A California man received a sentence Friday of 20 years in federal prison for a hoax phone call he made that resulted in police officers shooting and killing an innocent man.

Tyler Rai Barriss, 26, of Los Angeles, pleaded guilty in November to 51 charges filed by prosecutors in Los Angeles, Kansas and Washington, D.C., according to the us attorney's office in the Central District of California.

Police showed up the house and shot the unarmed man, Andrew Fitch, who was not the intended target by Barriss as he unknowingly gave officers the wrong address.

For example, perpetrators of swatting often call non-emergency numbers at state and local police departments to carry out their crimes precisely because they are not local to the region and can not reach the target's police department by calling 911. Finch was not armed and did not know the men.

Tyler Barriss, 25, is now jailed in Kansas for the death of Andrew Finch, 28, who was shot and killed during a police raid in response to a false report of an armed hostage situation allegedly initiated by Barriss. Attempts to evoke a SWAT team response often involve reports of a bomb threat, murder, or hostage situation.

On December 28 2017, two men's $1.50 wager on Call of Duty: WWII escalated to the point of tragedy.

Casey Viner and Shane Gaskill fought over friendly fire in an online match in the game, causing them both to lose the match. Case Viner, 19, of OH and Shane Gaskill, 20, of Witchita had a falling out over the video game.

"We hope that this will send a strong message about swatting, which is a juvenile and senseless practice", U.S. Attorney Stephen McAllister told reporters after the sentencing.

In November, Barriss pleaded guilty to 51 federal charges associated with the malicious phoney calls made with the intention of drawing law enforcement to the victims - a form of harassment known as "swatting". Finch's family has sued the city of Wichita and the officers involved. More prevalent in the United States, if there was someone online who disgrunted you and you knew their address, it wasn't uncommon to pull a "prank" known as "swatting".

Barriss apologized to the Finch family and took responsibility for what happened, contradicting previous statements on Twitter and in a YouTube interview.

That call was later determined to have originated from Barriss, who was arrested several hours later in connection with Finch's death.

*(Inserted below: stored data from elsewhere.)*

Lemma decode_entities_at raw i :
  (i < size raw)%N ->
  decode_entities 0 (skipn (N.to_nat i) raw)
  = match entity_at raw i with
    | Some (d, k) => d :: decode_entities 0 (skipn (N.to_nat (i + k + 1)) raw)
    | None => at_ raw i :: decode_entities 0 (skipn (N.to_nat (i + 1)) raw)
    end.
Proof.
  intros Hi.
  pose proof (starts_with_slice raw i "&amp;") as S1.
  pose proof (starts_with_slice raw i "&quot;") as S2.
  pose proof (starts_with_slice raw i "&#39;") as S3.
  cbn [String.length N.of_nat Pos.of_succ_nat Pos.succ] in S1, S2, S3.
  rewrite entity_at_slices. rewrite (skipn_at raw i Hi) in *.
  cbn [decode_entities]. rewrite S1, S2, S3.
  assert (Hskip : forall k : N,
             (i + k < size raw)%N ->
             decode_entities (N.to_nat k) (skipn (N.to_nat (i + 1)) raw)
             = decode_entities 0 (skipn (N.to_nat (i + k + 1)) raw)).
  { intros k Hk. rewrite decode_entities_skip
      by (rewrite length_skipn; unfold size in *; lia).
    rewrite skipn_skipn. f_equal. f_equal. lia. }
  destruct (slice_is raw i 5 "&amp;") eqn:E1.
  { apply slice_is_bound in E1; [|reflexivity|reflexivity].
    f_equal. apply (Hskip 4%N). lia. }
  destruct (slice_is raw i 6 "&quot;") eqn:E2.
  { apply slice_is_bound in E2; [|reflexivity|reflexivity].
    f_equal. apply (Hskip 5%N). lia. }
  destruct (slice_is raw i 5 "&#39;") eqn:E3.
  { apply slice_is_bound in E3; [|reflexivity|reflexivity].
    f_equal. apply (Hskip 4%N). lia. }
  reflexivity.
Qed.

(** The last byte of a decoded entity is ';'. *)
Lemma entity_at_semicolon raw i d k :
  entity_at raw i = Some (d, k) ->
  at_ raw i = "&"%char /\ at_ raw (i + k) = ";"%char.
Proof.
  intros He.
  destruct (entity_at_cases raw i d k He)
    as (Hk & _ & _ & _ & [(_ & -> & Hs) | [(_ & -> & Hs) | (_ & -> & Hs)]]).
  - split.
    + rewrite <- (N.add_0_r i), <- (slice_nth raw i 5 0), Hs by lia. reflexivity.
    + rewrite <- (slice_nth raw i 5 4), Hs by lia. reflexivity.
  - split.
    + rewrite <- (N.add_0_r i), <- (slice_nth raw i 6 0), Hs by lia. reflexivity.
    + rewrite <- (slice_nth raw i 6 5), Hs by lia. reflexivity.
  - split.
    + rewrite <- (N.add_0_r i), <- (slice_nth raw i 5 0), Hs by lia. reflexivity.
    + rewrite <- (slice_nth raw i 5 4), Hs by lia. reflexivity.
Qed.
(** Stages 2, 3, 5 and 6 of [main] for the lines typed by the user and
    the decoded image data: the frames handed to stage 7, or the exit. *)
Definition main_frames (py_int16 : str → option Z) (stdin : list str)
    (image_data : list Color) (σ : gmap Store.loc (list Color))
    : outcome (list Render.frame) :=
  match result_of (get_color_lists_from_user stdin) with
  | Exited status => Exited status
  | Returned color_lists_hex =>
      if decide (color_lists_hex = []) then Exited 1
      else
        match convert_and_register py_int16 0 color_lists_hex []
                                   Registry.initial with
        | Raise _ => Exited 1
        | Ok (color_lists_rgb, _) =>
            match Render.run color_lists_rgb image_data σ with
            | Some (_, frames, _) => Returned frames
            | None => Exited 1
            end
        end
  end.

(** [int(s, 16)] on two hexadecimal digits; any other text is refused
    here.  An instance for [py_int16] in examples. *)
Definition hex_pair_int (s : str) : option Z :=
  match s with
  | [a; b] =>
      if Text.is_hex_digit a && Text.is_hex_digit b
      then Some (16 * Text.hex_value a + Text.hex_value b)
      else None
  | _ => None
  end.

(** What [int(s, 16)] is assumed to do: read two hexadecimal digits. *)
Definition reads_hex_pairs (py_int16 : str → option Z) : Prop :=
  ∀ a b, Text.is_hex_digit a = true → Text.is_hex_digit b = true →
    py_int16 [a; b] = Some (16 * Text.hex_value a + Text.hex_value b).

(** Text literals. *)
Definition text (s : string) : str := String.list_ascii_of_string s.

(** The colour list that one typed line adds (lines 38-60), or [None]
    for a line that adds none: a blank line, a line with an invalid
    colour, a line with fewer than two colours. *)
Definition line_colors (line : str) : option (list str) :=
  let user_input := Text.strip line in
  let colors_hex := colors_of_line user_input in
  if decide (user_input = []) then None
  else if decide (invalid_colors_of colors_hex ≠ []) then None
  else if decide (length colors_hex < 2)%nat then None
  else Some colors_hex.

(** A colour text as the input stage passes it on. *)
Definition clean_color (c : str) : Prop :=
  validate_hex_color c = true ∧ c ≠ [] ∧ Text.strip c = c.

(** A colour whose channels fit in eight bits. *)
Definition byte_color (color_rgb : Color) : Prop :=
  let '(r, g, b) := color_rgb in
  0 ≤ r ≤ 255 ∧ 0 ≤ g ≤ 255 ∧ 0 ≤ b ≤ 255.

(** * Properties of the registry *)

Section registry_facts.
Import Registry.

Lemma register_group_targets i g st :
  all_target_colors_rgb (register_group i st g)
  = list_to_set g ∪ all_target_colors_rgb st.
Proof.
  unfold register_group. revert st.
  induction g as [|x g IH]; intros st; simpl.
  - set_solver.
  - rewrite IH. unfold register_color.
    destruct (decide (x ∈ all_target_colors_rgb st)); simpl; set_solver.
Qed.

Lemma register_group_lookup i g st c :
  color_list_map (register_group i st g) !! c
  = if decide (c ∈ all_target_colors_rgb st) then color_list_map st !! c
    else if decide (c ∈ g) then Some i
    else color_list_map st !! c.
Proof.
  unfold register_group. revert st.
  induction g as [|x g IH]; intros st; simpl.
  - repeat case_decide; first [done | set_solver].
  - rewrite IH. unfold register_color.
    destruct (decide (x ∈ all_target_colors_rgb st)) as [Hx|Hx]; simpl.
    + repeat case_decide; first [done | set_solver].
    + destruct (decide (c = x)) as [->|Hne].
      * rewrite lookup_insert_eq.
        repeat case_decide; first [done | set_solver].
      * rewrite lookup_insert_ne by done.
        repeat case_decide; first [done | set_solver].
Qed.

Lemma register_group_warnings i g st :
  warnings (register_group i st g)
  = warnings st ++ repeats (all_target_colors_rgb st) g.
Proof.
  unfold register_group. revert st.
  induction g as [|x g IH]; intros st; simpl.
  - by rewrite app_nil_r.
  - rewrite IH. unfold register_color.
    destruct (decide (x ∈ all_target_colors_rgb st)); simpl.
    + by rewrite <- app_assoc.
    + done.
Qed.

Lemma repeats_app seen l1 l2 :
  repeats seen (l1 ++ l2)
  = repeats seen l1 ++ repeats (list_to_set l1 ∪ seen) l2.
Proof.
  revert seen. induction l1 as [|x l1 IH]; intros seen; simpl.
  - f_equal. set_solver.
  - rewrite IH, <- app_assoc. do 3 f_equal. set_solver.
Qed.

Lemma register_groups_targets groups : ∀ i st,
  all_target_colors_rgb (register_groups i groups st)
  = list_to_set (concat groups) ∪ all_target_colors_rgb st.
Proof.
  induction groups as [|g groups IH]; intros i st; simpl.
  - set_solver.
  - rewrite IH, register_group_targets, list_to_set_app_L. set_solver.
Qed.

Lemma register_groups_warnings groups : ∀ i st,
  warnings (register_groups i groups st)
  = warnings st ++ repeats (all_target_colors_rgb st) (concat groups).
Proof.
  induction groups as [|g groups IH]; intros i st; simpl.
  - by rewrite app_nil_r.
  - rewrite IH, register_group_targets, register_group_warnings.
    by rewrite repeats_app, <- app_assoc.
Qed.

Lemma register_groups_lookup groups c : ∀ i st,
  color_list_map (register_groups i groups st) !! c
  = if decide (c ∈ all_target_colors_rgb st) then color_list_map st !! c
    else match first_group_from i c groups with
         | Some j => Some j
         | None => color_list_map st !! c
         end.
Proof.
  induction groups as [|g groups IH]; intros i st; simpl.
  - by case_decide.
  - rewrite IH, register_group_targets, !register_group_lookup.
    destruct (decide (c ∈ g)) as [Hg|Hg].
    + repeat case_decide; first [done | set_solver].
    + repeat case_decide; first [done | set_solver].
Qed.

Lemma build_lookup groups c :
  color_list_map (build groups) !! c = first_group c groups.
Proof.
  unfold build, first_group. rewrite register_groups_lookup. simpl.
  rewrite decide_False by set_solver.
  by destruct (first_group_from 0 c groups).
Qed.

End registry_facts.

Lemma first_group_from_spec c groups : ∀ i j,
  first_group_from i c groups = Some j ↔
  (i ≤ j)%nat ∧ ∃ g, groups !! (j - i)%nat = Some g ∧ c ∈ g ∧
    ∀ j' g', (j' < j - i)%nat → groups !! j' = Some g' → c ∉ g'.
Proof.
  induction groups as [|g groups IH]; intros i j; simpl.
  - split; [done | by intros (_ & g & ? & _)].
  - destruct (decide (c ∈ g)) as [Hg|Hg].
    + split.
      * intros [= <-]. split; [lia|]. exists g.
        replace (i - i)%nat with 0%nat by lia. split_and!; [done..|lia].
      * intros (Hij & g' & Hl & Hc & Hmin).
        destruct (decide (j = i)) as [->|Hne]; [done|]. exfalso.
        apply (Hmin 0%nat g); [lia|done..].
    + rewrite IH. split.
      * intros (Hij & g' & Hl & Hc & Hmin). split; [lia|]. exists g'.
        replace (j - i)%nat with (S (j - S i)) by lia. split_and!; [done..|].
        intros [|j'] g'' Hlt Hl'; simpl in Hl'; [by simplify_eq|].
        apply (Hmin j'); [lia|done].
      * intros (Hij & g' & Hl & Hc & Hmin).
        destruct (decide (j = i)) as [->|Hne].
        { replace (i - i)%nat with 0%nat in Hl by lia. by simplify_eq/=. }
        replace (j - i)%nat with (S (j - S i)) in * by lia. simpl in Hl.
        split; [lia|]. exists g'. split_and!; [done..|].
        intros j' g'' Hlt Hl'. apply (Hmin (S j')); [lia|done].
Qed.

Lemma first_group_spec c groups j :
  first_group c groups = Some j ↔
  ∃ g, groups !! j = Some g ∧ c ∈ g ∧
    ∀ j' g', (j' < j)%nat → groups !! j' = Some g' → c ∉ g'.
Proof.
  unfold first_group. rewrite first_group_from_spec.
  replace (j - 0)%nat with j by lia. split; [by intros [_ ?]|].
  intros ?. split; [lia|done].
Qed.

Viner and his foe, Shane Gaskill, are now being prosecuted for the roles they played in the swatting incident. He added, "If I could take it back I would". It was also discovered that he placed bomb threats to the Dallas Convention Center, a Florida high school and the Federal Communications Commission building during the period on which the agency voted to repeal net neutrality. Gaskill is scheduled for trial April 23.

Barriss faced additional state prosecution for his numerous false reports but charges in California and Kansas were dismissed as a part of his plea deal.